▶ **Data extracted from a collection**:
Lemma check_rate_limit_frame now kid limit m :
  keys (fst (_check_rate_limit now kid limit m)) = keys m
  /\ key_lookup (fst (_check_rate_limit now kid limit m)) = key_lookup m
  /\ db (fst (_check_rate_limit now kid limit m)) = db m.
Proof.
  unfold _check_rate_limit. destruct (_ <=? _); simpl; repeat split.
Qed.

Lemma update_usage_frame now kid m :
  keys (fst (update_key_usage_in_db db_ok now kid m)) = keys m
  /\ key_lookup (fst (update_key_usage_in_db db_ok now kid m))
     = key_lookup m.
Proof.
  unfold update_key_usage_in_db.
  destruct (db m); [destruct (keys m !! kid) |];
    try destruct (db_ok now); simpl; now split.
Qed.

Lemma update_status_frame now kid s m :
  keys (fst (update_key_status_in_db db_ok now kid s m)) = keys m
  /\ key_lookup (fst (update_key_status_in_db db_ok now kid s m))
     = key_lookup m.
Proof.
  unfold update_key_status_in_db.
  destruct (db m); try destruct (db_ok now); simpl; now split.
Qed.

Lemma clear_failed_frame ip m :
  keys (_clear_failed_attempts ip m) = keys m
  /\ key_lookup (_clear_failed_attempts ip m) = key_lookup m.
Proof. unfold _clear_failed_attempts. destruct ip; simpl; now split. Qed.

Lemma check_and_use_cases now ip ua kid info m :
  let '(m', o) := check_use now ip ua kid info m in
  key_lookup m' = key_lookup m
  /\ ((o = Verified kid (mark_used now info)
       /\ keys m' = <[kid := mark_used now info]> (keys m))
      \/ (exists r, o = Rejected r /\ late_rejection kid r
          /\ (keys m' = keys m
              \/ keys m' = alter (set_status COMPROMISED) kid (keys m)))).
Proof.
  unfold check_and_use, late_rejection.
  destruct (_ && _ && negb (mem _ _)).
  { split; [apply record_failed_lookup |]. right.
    eexists; split; [reflexivity |].
    split; [tauto | apply record_failed_keys]. }
  destruct (_ && _ && negb (ua_match _ _)).
  { split; [apply record_failed_lookup |]. right.
    eexists; split; [reflexivity |].
    split; [tauto | apply record_failed_keys]. }
  pose proof (check_rate_limit_frame now kid (rate_limit_per_minute info) m)
    as (Hk & Hl & _).
  destruct (_check_rate_limit now kid (rate_limit_per_minute info) m)
    as [m1 ok]; simpl in Hk, Hl.
  destruct ok; simpl.
  2: { split; [exact Hl |]. right. eexists; split; [reflexivity |].
       split; [tauto | now left]. }
  destruct (_is_blocked cfg now ip m1).
  { split; [exact Hl |]. right. eexists; split; [reflexivity |].
    split; [tauto | now left]. }
  match goal with
  | |- key_lookup (fst (update_key_usage_in_db _ _ _ ?m3)) = _ /\ _ =>
      pose proof (update_usage_frame now kid m3) as (Hk3 & Hl3)
  end.
  rewrite Hk3, Hl3.
  match goal with |- key_lookup (_clear_failed_attempts _ ?m2) = _ /\ _ =>
    pose proof (clear_failed_frame ip m2) as (Hk2 & Hl2) end.
  rewrite Hk2, Hl2. simpl. rewrite Hk.
  split; [exact Hl |]. left. now split.
Qed.

Lemma check_key_outcome_key now api_key ip ua kid m k :
  outcome_key (snd (check now api_key ip ua kid m)) = Some k -> k = kid.
Proof.
  unfold check_key.
  destruct (keys m !! kid) as [info|]; [| discriminate].
  destruct (negb (compare_digest _ _)); [discriminate |].
  destruct (negb (bool_decide _)); [discriminate |].
  destruct (match expires_at info with Some e => e <? now | None => false end);
    [discriminate |].
  destruct (usage_exhausted info); [simpl; congruence |].
  pose proof (check_and_use_cases now ip ua kid info m) as Hc.
  destruct (check_and_use cfg db_ok now ip ua kid info m) as [m' o]. simpl.
  destruct Hc as [_ [[-> _] | (r & -> & Hr & _)]]; [simpl; congruence |].
  destruct Hr as [->|[->|[->| ->]]]; discriminate.
Qed.

Lemma check_key_cases now api_key ip ua kid m :
  is_Some (keys m !! kid) ->
  key_lookup (fst (check now api_key ip ua kid m)) = key_lookup m
  /\ call_effect now (keys m) (keys (fst (check now api_key ip ua kid m)))
                 (snd (check now api_key ip ua kid m)).
Proof.
  intros [info Hinfo]. unfold check_key. rewrite Hinfo.
  assert (Hother : forall r ks',
    (forall k, r <> UsageLimit k) ->
    (forall kid', r = IpNotAllowed kid' \/ r = UserAgentNotAllowed kid'
                  \/ r = RateLimited kid' -> kid' = kid) ->
    (ks' = keys m
     \/ exists k s, s <> INACTIVE /\ ks' = alter (set_status s) k (keys m)) ->
    call_effect now (keys m) ks' (Rejected r)).
  { intros r ks' H1 H2 H3. right; right. exists r. repeat split; auto.
    intros kid' Hk. rewrite (H2 kid' Hk). eauto. }
  destruct (negb (compare_digest _ _)); simpl.
  { split; [apply record_failed_lookup |]. apply Hother.
    - discriminate.
    - intros k [H|[H|H]]; discriminate.
    - destruct (record_failed_keys now ip kid m) as [->| ->]; [now left |].
      right. exists kid, COMPROMISED. split; [discriminate | reflexivity]. }
  destruct (negb (bool_decide _)); simpl.
  { split; [reflexivity |]. apply Hother.
    - discriminate.
    - intros k [H|[H|H]]; discriminate.
    - now left. }
  destruct (match expires_at info with Some e => e <? now | None => false end);
    simpl.
  { split; [reflexivity |]. apply Hother.
    - discriminate.
    - intros k [H|[H|H]]; discriminate.
    - right. exists kid, EXPIRED. split; [discriminate | reflexivity]. }
  destruct (usage_exhausted info) eqn:Hu; simpl.
  { match goal with
    | |- key_lookup (fst (update_key_status_in_db _ _ _ _ ?m1)) = _ /\ _ =>
        pose proof (update_status_frame now kid INACTIVE m1) as (Hk & Hl)
    end.
    rewrite Hk, Hl. simpl. split; [reflexivity |].
    right; left. exists kid, info. repeat split; assumption. }
  pose proof (check_and_use_cases now ip ua kid info m) as Hc.
  destruct (check_and_use cfg db_ok now ip ua kid info m) as [m' o]. simpl.
  destruct Hc as [Hl [[-> Hk] | (r & -> & Hr & Hk)]].
  - split; [exact Hl |]. left. exists kid, info. repeat split; assumption.
  - split; [exact Hl |]. apply Hother.
    + intros k; destruct Hr as [->|[->|[->| ->]]]; discriminate.
    + intros k Hk'.
      destruct Hr as [->|[->|[->| ->]]];
        destruct Hk' as [H|[H|H]]; congruence.
    + destruct Hk as [->| ->]; [now left |].
      right. exists kid, COMPROMISED. split; [discriminate | reflexivity].
Qed.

▶ **Work task**: Go through the records above and copy each line exactly.

▶ **Answer for this exercise**:
Lemma check_rate_limit_frame now kid limit m :
  keys (fst (_check_rate_limit now kid limit m)) = keys m
  /\ key_lookup (fst (_check_rate_limit now kid limit m)) = key_lookup m
  /\ db (fst (_check_rate_limit now kid limit m)) = db m.
Proof.
  unfold _check_rate_limit. destruct (_ <=? _); simpl; repeat split.
Qed.

Lemma update_usage_frame now kid m :
  keys (fst (update_key_usage_in_db db_ok now kid m)) = keys m
  /\ key_lookup (fst (update_key_usage_in_db db_ok now kid m))
     = key_lookup m.
Proof.
  unfold update_key_usage_in_db.
  destruct (db m); [destruct (keys m !! kid) |];
    try destruct (db_ok now); simpl; now split.
Qed.

Lemma update_status_frame now kid s m :
  keys (fst (update_key_status_in_db db_ok now kid s m)) = keys m
  /\ key_lookup (fst (update_key_status_in_db db_ok now kid s m))
     = key_lookup m.
Proof.
  unfold update_key_status_in_db.
  destruct (db m); try destruct (db_ok now); simpl; now split.
Qed.

Lemma clear_failed_frame ip m :
  keys (_clear_failed_attempts ip m) = keys m
  /\ key_lookup (_clear_failed_attempts ip m) = key_lookup m.
Proof. unfold _clear_failed_attempts. destruct ip; simpl; now split. Qed.

Lemma check_and_use_cases now ip ua kid info m :
  let '(m', o) := check_use now ip ua kid info m in
  key_lookup m' = key_lookup m
  /\ ((o = Verified kid (mark_used now info)
       /\ keys m' = <[kid := mark_used now info]> (keys m))
      \/ (exists r, o = Rejected r /\ late_rejection kid r
          /\ (keys m' = keys m
              \/ keys m' = alter (set_status COMPROMISED) kid (keys m)))).
Proof.
  unfold check_and_use, late_rejection.
  destruct (_ && _ && negb (mem _ _)).
  { split; [apply record_failed_lookup |]. right.
    eexists; split; [reflexivity |].
    split; [tauto | apply record_failed_keys]. }
  destruct (_ && _ && negb (ua_match _ _)).
  { split; [apply record_failed_lookup |]. right.
    eexists; split; [reflexivity |].
    split; [tauto | apply record_failed_keys]. }
  pose proof (check_rate_limit_frame now kid (rate_limit_per_minute info) m)
    as (Hk & Hl & _).
  destruct (_check_rate_limit now kid (rate_limit_per_minute info) m)
    as [m1 ok]; simpl in Hk, Hl.
  destruct ok; simpl.
  2: { split; [exact Hl |]. right. eexists; split; [reflexivity |].
       split; [tauto | now left]. }
  destruct (_is_blocked cfg now ip m1).
  { split; [exact Hl |]. right. eexists; split; [reflexivity |].
    split; [tauto | now left]. }
  match goal with
  | |- key_lookup (fst (update_key_usage_in_db _ _ _ ?m3)) = _ /\ _ =>
      pose proof (update_usage_frame now kid m3) as (Hk3 & Hl3)
  end.
  rewrite Hk3, Hl3.
  match goal with |- key_lookup (_clear_failed_attempts _ ?m2) = _ /\ _ =>
    pose proof (clear_failed_frame ip m2) as (Hk2 & Hl2) end.
  rewrite Hk2, Hl2. simpl. rewrite Hk.
  split; [exact Hl |]. left. now split.
Qed.

Lemma check_key_outcome_key now api_key ip ua kid m k :
  outcome_key (snd (check now api_key ip ua kid m)) = Some k -> k = kid.
Proof.
  unfold check_key.
  destruct (keys m !! kid) as [info|]; [| discriminate].
  destruct (negb (compare_digest _ _)); [discriminate |].
  destruct (negb (bool_decide _)); [discriminate |].
  destruct (match expires_at info with Some e => e <? now | None => false end);
    [discriminate |].
  destruct (usage_exhausted info); [simpl; congruence |].
  pose proof (check_and_use_cases now ip ua kid info m) as Hc.
  destruct (check_and_use cfg db_ok now ip ua kid info m) as [m' o]. simpl.
  destruct Hc as [_ [[-> _] | (r & -> & Hr & _)]]; [simpl; congruence |].
  destruct Hr as [->|[->|[->| ->]]]; discriminate.
Qed.

Lemma check_key_cases now api_key ip ua kid m :
  is_Some (keys m !! kid) ->
  key_lookup (fst (check now api_key ip ua kid m)) = key_lookup m
  /\ call_effect now (keys m) (keys (fst (check now api_key ip ua kid m)))
                 (snd (check now api_key ip ua kid m)).
Proof.
  intros [info Hinfo]. unfold check_key. rewrite Hinfo.
  assert (Hother : forall r ks',
    (forall k, r <> UsageLimit k) ->
    (forall kid', r = IpNotAllowed kid' \/ r = UserAgentNotAllowed kid'
                  \/ r = RateLimited kid' -> kid' = kid) ->
    (ks' = keys m
     \/ exists k s, s <> INACTIVE /\ ks' = alter (set_status s) k (keys m)) ->
    call_effect now (keys m) ks' (Rejected r)).
  { intros r ks' H1 H2 H3. right; right. exists r. repeat split; auto.
    intros kid' Hk. rewrite (H2 kid' Hk). eauto. }
  destruct (negb (compare_digest _ _)); simpl.
  { split; [apply record_failed_lookup |]. apply Hother.
    - discriminate.
    - intros k [H|[H|H]]; discriminate.
    - destruct (record_failed_keys now ip kid m) as [->| ->]; [now left |].
      right. exists kid, COMPROMISED. split; [discriminate | reflexivity]. }
  destruct (negb (bool_decide _)); simpl.
  { split; [reflexivity |]. apply Hother.
    - discriminate.
    - intros k [H|[H|H]]; discriminate.
    - now left. }
  destruct (match expires_at info with Some e => e <? now | None => false end);
    simpl.
  { split; [reflexivity |]. apply Hother.
    - discriminate.
    - intros k [H|[H|H]]; discriminate.
    - right. exists kid, EXPIRED. split; [discriminate | reflexivity]. }
  destruct (usage_exhausted info) eqn:Hu; simpl.
  { match goal with
    | |- key_lookup (fst (update_key_status_in_db _ _ _ _ ?m1)) = _ /\ _ =>
        pose proof (update_status_frame now kid INACTIVE m1) as (Hk & Hl)
    end.
    rewrite Hk, Hl. simpl. split; [reflexivity |].
    right; left. exists kid, info. repeat split; assumption. }
  pose proof (check_and_use_cases now ip ua kid info m) as Hc.
  destruct (check_and_use cfg db_ok now ip ua kid info m) as [m' o]. simpl.
  destruct Hc as [Hl [[-> Hk] | (r & -> & Hr & Hk)]].
  - split; [exact Hl |]. left. exists kid, info. repeat split; assumption.
  - split; [exact Hl |]. apply Hother.
    + intros k; destruct Hr as [->|[->|[->| ->]]]; discriminate.
    + intros k Hk'.
      destruct Hr as [->|[->|[->| ->]]];
        destruct Hk' as [H|[H|H]]; congruence.
    + destruct Hk as [->| ->]; [now left |].
      right. exists kid, COMPROMISED. split; [discriminate | reflexivity].
Qed.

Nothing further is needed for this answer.